#### [What to work on]
Note each line of the entries that includes "parseAuthProto". Then copy those lines.

____

Lemma config_norm_ok c : config_ok c → config_ok (config_norm c) ∧ config_norm (config_norm c) = config_norm c.
Proof.
  intros [H1 H2 H3 H4 [Rt P U A F] H6 H7 H8 H9].
  assert (p_Name <$> (profile_norm <$> Profiles (c_Credentials c)) = p_Name <$> Profiles (c_Credentials c)) as Hn.
  { rewrite <- list_fmap_compose. apply list_fmap_ext. intros i p _. cbn. unfold profile_norm. by case_bool_decide. }
  split.
  - split; try done. cbn. split; cbn; rewrite ?Hn; try done.
    + apply Forall_fmap. eapply Forall_impl; [exact P|]. intros p Hp. by apply profile_norm_ok.
    + intros Hne. apply A. by destruct (Profiles (c_Credentials c)).
    + intros Hne. apply F. by destruct (Profiles (c_Credentials c)).
  - unfold config_norm, credentials_norm. cbn. do 2 f_equal. rewrite <- list_fmap_compose. apply list_fmap_ext.
    intros i p Hp%list_elem_of_lookup_2. rewrite Forall_forall in P. cbn. by apply profile_norm_ok, P.
Qed.
End Accepted.

(** What every user of an accepted configuration relies on. *)
Lemma loaded_ok `{ConfigEnv} `{NetText} `{MapRange} (c0 c : Config) (r : option (list targetOverride)) :
  Load c0 = inr (c, r) → config_ok c.
Proof. unfold Load. rewrite validate_exact. intros (Hok & -> & _). by apply config_norm_ok. Qed.

(** ** Claims *)

(** C21: what [Load] accepts, exactly: the decoded configuration with its defaults in
    place meets every condition of [config_ok], and its overrides resolve. The result is
    that configuration with the protocol names of its v3 profiles trimmed and in upper
    case, and nothing else changed. *)
Theorem load_exact `{ConfigEnv} `{NetText} `{MapRange} (c c' : Config) (r : option (list targetOverride)) :
  Load c = inr (c', r) ↔
  config_ok (applyDefaults c) ∧ c' = config_norm (applyDefaults c) ∧
  validateTargetOverrides IPNet_String (mo_toggles (c_Modules c)) (d_TargetOverrides (c_Discovery c)) = inr r.
Proof. exact (validate_exact (applyDefaults c) c' r). Qed.

(** loading is stable: a configuration that was accepted is accepted again as it is,
    with the same overrides, so a saved or re-validated configuration never drifts. *)
Theorem load_stable `{ConfigEnv} `{NetText} `{MapRange} (c c' : Config) (r : option (list targetOverride)) :
  Load c = inr (c', r) → Load c' = inr (c', r).
Proof.
  unfold Load. rewrite !validate_exact. intros (Hok & -> & Ho). rewrite norm_defaults, applyDefaults_idem.
  destruct (config_norm_ok _ Hok) as [Hok' ->]. done.
Qed.

Definition zero_discovery : DiscoveryConfig :=
  mkDiscovery 0 0 0 [] 0 float_0 0 0 0 0 [] (mkPoolConfig false 0) None.

Definition zero_federation : FederationSettings :=
  mkFederation "" 0 [] (mkHubConfig "" "" "" "" 0 0 false 0 (mkHA false "" "" 0 0 0 false)) (mkSpokeConfig "" "" "" "" "" "").

(** The struct an empty file decodes to. *)
Definition zero_config : Config :=
  mkConfig (mkListen "" "" "") zero_discovery
    (mkModuleOptions (mkModules false false false false false false false false) false "" "" 0 false)
    (mkCredentialsConfig [] [] [] 0) "" zero_federation (mkOutput false "" 0 0 "" false None false "") [].

Definition with_profiles (ps : list CredentialProfile) (c : Config) : Config :=
  mkConfig (c_Listen c) (c_Discovery c) (c_Modules c)
    (mkCredentialsConfig ps (Assignments (c_Credentials c)) (FallbackOrder (c_Credentials c)) (TrialRatePerSecond (c_Credentials c)))
    (c_SnapshotPath c) (c_Federation c) (c_Output c) (c_Targets c).

(** A system where no file exists and no URL parses. *)
Definition bare_env : ConfigEnv := Build_ConfigEnv (λ r, r) (λ _, None) (λ _, false) (λ _, "").

Definition sha_profile : CredentialProfile :=
  mkProfile "core" ProfileTypeSNMPv3 "" "SNMP_USER" " sha-256 " "SNMP_AUTH" "aes" "SNMP_PRIV" 0 "".

Lemma load_stable_witness :
  let c := with_profiles [sha_profile] zero_config in
  ∃ c' r, Load (E := bare_env) (N := go_net) (R := range_std) c = inr (c', r) ∧
    Load (E := bare_env) (N := go_net) (R := range_std) c' = inr (c', r) ∧
    (p_AuthProtocol <$> Profiles (c_Credentials c')) = ["SHA-256"].
Proof.
  intros c. destruct (Load (E := bare_env) (N := go_net) (R := range_std) c) as [e|[c' r]] eqn:Hl.
  - exfalso. revert Hl. vm_compute. discriminate.
  - exists c', r. split; [reflexivity|]. split; [exact (load_stable (H := bare_env) (H0 := go_net) (H1 := range_std) c c' r Hl)|].
    vm_compute in Hl. injection Hl as <- <-. reflexivity.
Defined.

Lemma recognised_protocols a p :
  a ∈ auth_protocols → p ∈ priv_protocols →
  authPrivMsgFlags (parseAuthProto a) (parsePrivProto p) =
  if bool_decide (a = "") then NoAuthNoPriv else if bool_decide (p = "") then AuthNoPriv else AuthPriv.
Proof.
  unfold auth_protocols, priv_protocols. rewrite !elem_of_cons, !elem_of_nil.
  intros Ha Hp. destruct_or! Ha; destruct_or! Hp; subst; reflexivity || done.
Qed.

(** C38: the security level of SNMPv3 sessions.  In an accepted configuration every protocol
    name of a v3 profile is one the transport knows, and the level of the sessions opened for
    the profile depends on which names are set: with no authentication protocol they are
    noAuthNoPriv, even if a privacy protocol is named, so that such a profile is sent in plain
    text; with authentication alone authNoPriv; with both authPriv.  A profile with an
    authentication protocol is never opened without it, nor one with both without privacy. *)
Theorem v3_security_level `{ConfigEnv} `{NetText} `{MapRange} (Getenv : string → string) (c c' : Config)
    (r : option (list targetOverride)) (p : CredentialProfile) (ip : list Z) (port timeout : Z) (h h' : heap) (prm : Params) :
  Load c = inr (c', r) → p ∈ Profiles (c_Credentials c') → p_Type p = ProfileTypeSNMPv3 →
  ProfileToParams Getenv ip port timeout p h = (h', inr prm) →
  let flags := g_MsgFlags (buildClient prm h') in
  p_AuthProtocol p ∈ auth_protocols ∧ p_PrivProtocol p ∈ priv_protocols ∧
  (flags = NoAuthNoPriv ↔ p_AuthProtocol p = "") ∧
  (flags = AuthNoPriv ↔ p_AuthProtocol p ≠ "" ∧ p_PrivProtocol p = "") ∧
  (flags = AuthPriv ↔ p_AuthProtocol p ≠ "" ∧ p_PrivProtocol p ≠ "").
Proof.
  unfold Load. rewrite validate_exact. intros (Hok & -> & _) Hin Ht Hp.
  destruct (config_norm_ok _ Hok) as [[_ _ _ _ [_ Hps _ _ _] _ _ _ _] Hnn]. rewrite Forall_forall in Hps.
  assert (p_AuthProtocol p ∈ auth_protocols ∧ p_PrivProtocol p ∈ priv_protocols) as [Ha Hq].
  { cbn in Hin. apply list_elem_of_fmap in Hin as (q & -> & Hq). destruct Hok as [_ _ _ _ [_ Hps' _ _ _] _ _ _ _].
    rewrite Forall_forall in Hps'. destruct (Hps' q Hq) as [_ _ Htype]. unfold profile_norm in *.
    destruct (bool_decide (p_Type q = ProfileTypeSNMPv3)) eqn:Hb; cbn [p_AuthProtocol p_PrivProtocol p_Type] in *.
    - destruct Htype as [[Hc _]|(_ & _ & ? & ? & _)]; [by rewrite Hc in Ht|done].
    - by rewrite bool_decide_eq_true_2 in Hb. }
  split; [done|]. split; [done|].
  assert (g_MsgFlags (buildClient prm h') = authPrivMsgFlags (parseAuthProto (p_AuthProtocol p)) (parsePrivProto (p_PrivProtocol p))) as ->;
    [|rewrite (recognised_protocols _ _ Ha Hq); repeat case_bool_decide; split_and!; split; naive_solver].
  unfold ProfileToParams in Hp.
  rewrite Ht, bool_decide_eq_false_2, bool_decide_eq_true_2 in Hp by done.
  case_bool_decide; [done|]. destruct (_ && _); [done|]. destruct (alloc _ h) as [h1 a]. destruct (_ && _); [done|].
  destruct (alloc _ h1) as [h2 k]. injection Hp as <- <-. reflexivity.
Qed.

Definition sample_getenv (v : string) : string := v.

Lemma v3_security_level_witness :
  ∃ c' r p h' prm, Load (E := bare_env) (N := go_net) (R := range_std) (with_profiles [sha_profile] zero_config) = inr (c', r) ∧
    p ∈ Profiles (c_Credentials c') ∧
    ProfileToParams sample_getenv [10; 0; 0; 1] 161 Second p [] = (h', inr prm) ∧
    g_MsgFlags (buildClient (H := go_net) prm h') = AuthPriv.
Proof.
  destruct (Load (E := bare_env) (N := go_net) (R := range_std) (with_profiles [sha_profile] zero_config)) as [e|[c' r]] eqn:Hl.
  - exfalso. revert Hl. vm_compute. discriminate.
  - destruct (Profiles (c_Credentials c')) as [|p ps] eqn:Hps; [exfalso; vm_compute in Hl; injection Hl as <- <-; discriminate Hps|].
    destruct (ProfileToParams sample_getenv [10; 0; 0; 1] 161 Second p []) as [h' [e|prm]] eqn:Hp.
    + exfalso. vm_compute in Hl. injection Hl as <- <-. injection Hps as <- _. vm_compute in Hp. discriminate Hp.
    + exists c', r, p, h', prm. assert (p ∈ Profiles (c_Credentials c')) as Hin by (rewrite Hps; left).
      assert (p_Type p = ProfileTypeSNMPv3 ∧ p_AuthProtocol p = "SHA-256" ∧ p_PrivProtocol p = "AES") as (Ht & Ha & Hq).
      { clear Hp Hin. vm_compute in Hl. injection Hl as <- _. injection Hps as <- _. split; [reflexivity|split; reflexivity]. }
      split; [reflexivity|]. split; [rewrite Hps; left|]. split; [exact Hp|].
      pose proof (v3_security_level (H := bare_env) (H0 := go_net) (H1 := range_std) sample_getenv _ _ _ p _ _ _ _ _ _ Hl Hin Ht Hp) as (_ & _ & _ & _ & Hf).
      apply Hf. rewrite Ha, Hq. split; discriminate.
Defined.

(** A v3 profile that asks for privacy alone. *)
Definition priv_only_profile : CredentialProfile :=
  mkProfile "edge" ProfileTypeSNMPv3 "" "SNMP_USER" "" "" "AES" "SNMP_PRIV" 0 "".

(** a v3 profile with a privacy protocol and key but no authentication protocol is
    accepted as it is, and its sessions are opened with neither: noAuthNoPriv. *)
Theorem priv_only_profile_is_plaintext `{ConfigEnv} `{NetText} `{MapRange} :
  ∃ c' p prm h', Load (with_profiles [priv_only_profile] zero_config) = inr (c', None) ∧
    Profiles (c_Credentials c') = [p] ∧ p_PrivProtocol p = "AES" ∧
    ProfileToParams sample_getenv [10; 0; 0; 1] 161 Second p [] = (h', inr prm) ∧
    g_MsgFlags (buildClient prm h') = NoAuthNoPriv.
Proof. do 4 eexists. split_and!; [reflexivity..|]. reflexivity. Qed.

(** An empty file loads; what it means is [applyDefaults]. *)
Example empty_file_loads `{ConfigEnv} `{NetText} `{MapRange} : Load zero_config = inr (applyDefaults zero_config, None).
Proof. reflexivity. Qed.

(** A fraction that is not a number passes the range check. *)
Example nan_budget_accepted :
  SFleb S754_nan float_0 || SFltb float_1 S754_nan = false ∧ SFeqb S754_nan float_0 = false.
Proof. split; reflexivity. Qed.

(** The keys of two different links can be the same string, and the second link is then
    reported as a duplicate of the first. *)
Example link_keys_collide :
  let a := mkIDL "r1" "et|0" "r2" "p" "" in
  let b := mkIDL "r1|et" "0" "r2" "p" "" in
  a ≠ b ∧ link_fwd a = link_fwd b ∧
  validate_links ∅ [a] = inr tt ∧ validate_links ∅ [b] = inr tt ∧
  validate_links ∅ [a; b] = inl "federation.known_inter_domain_links: duplicate".
Proof. split; [discriminate|]. vm_compute. split_and!; reflexivity. Qed.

____

#### [Answer to the exercise]
  authPrivMsgFlags (parseAuthProto a) (parsePrivProto p) =
  assert (g_MsgFlags (buildClient prm h') = authPrivMsgFlags (parseAuthProto (p_AuthProtocol p)) (parsePrivProto (p_PrivProtocol p))) as ->;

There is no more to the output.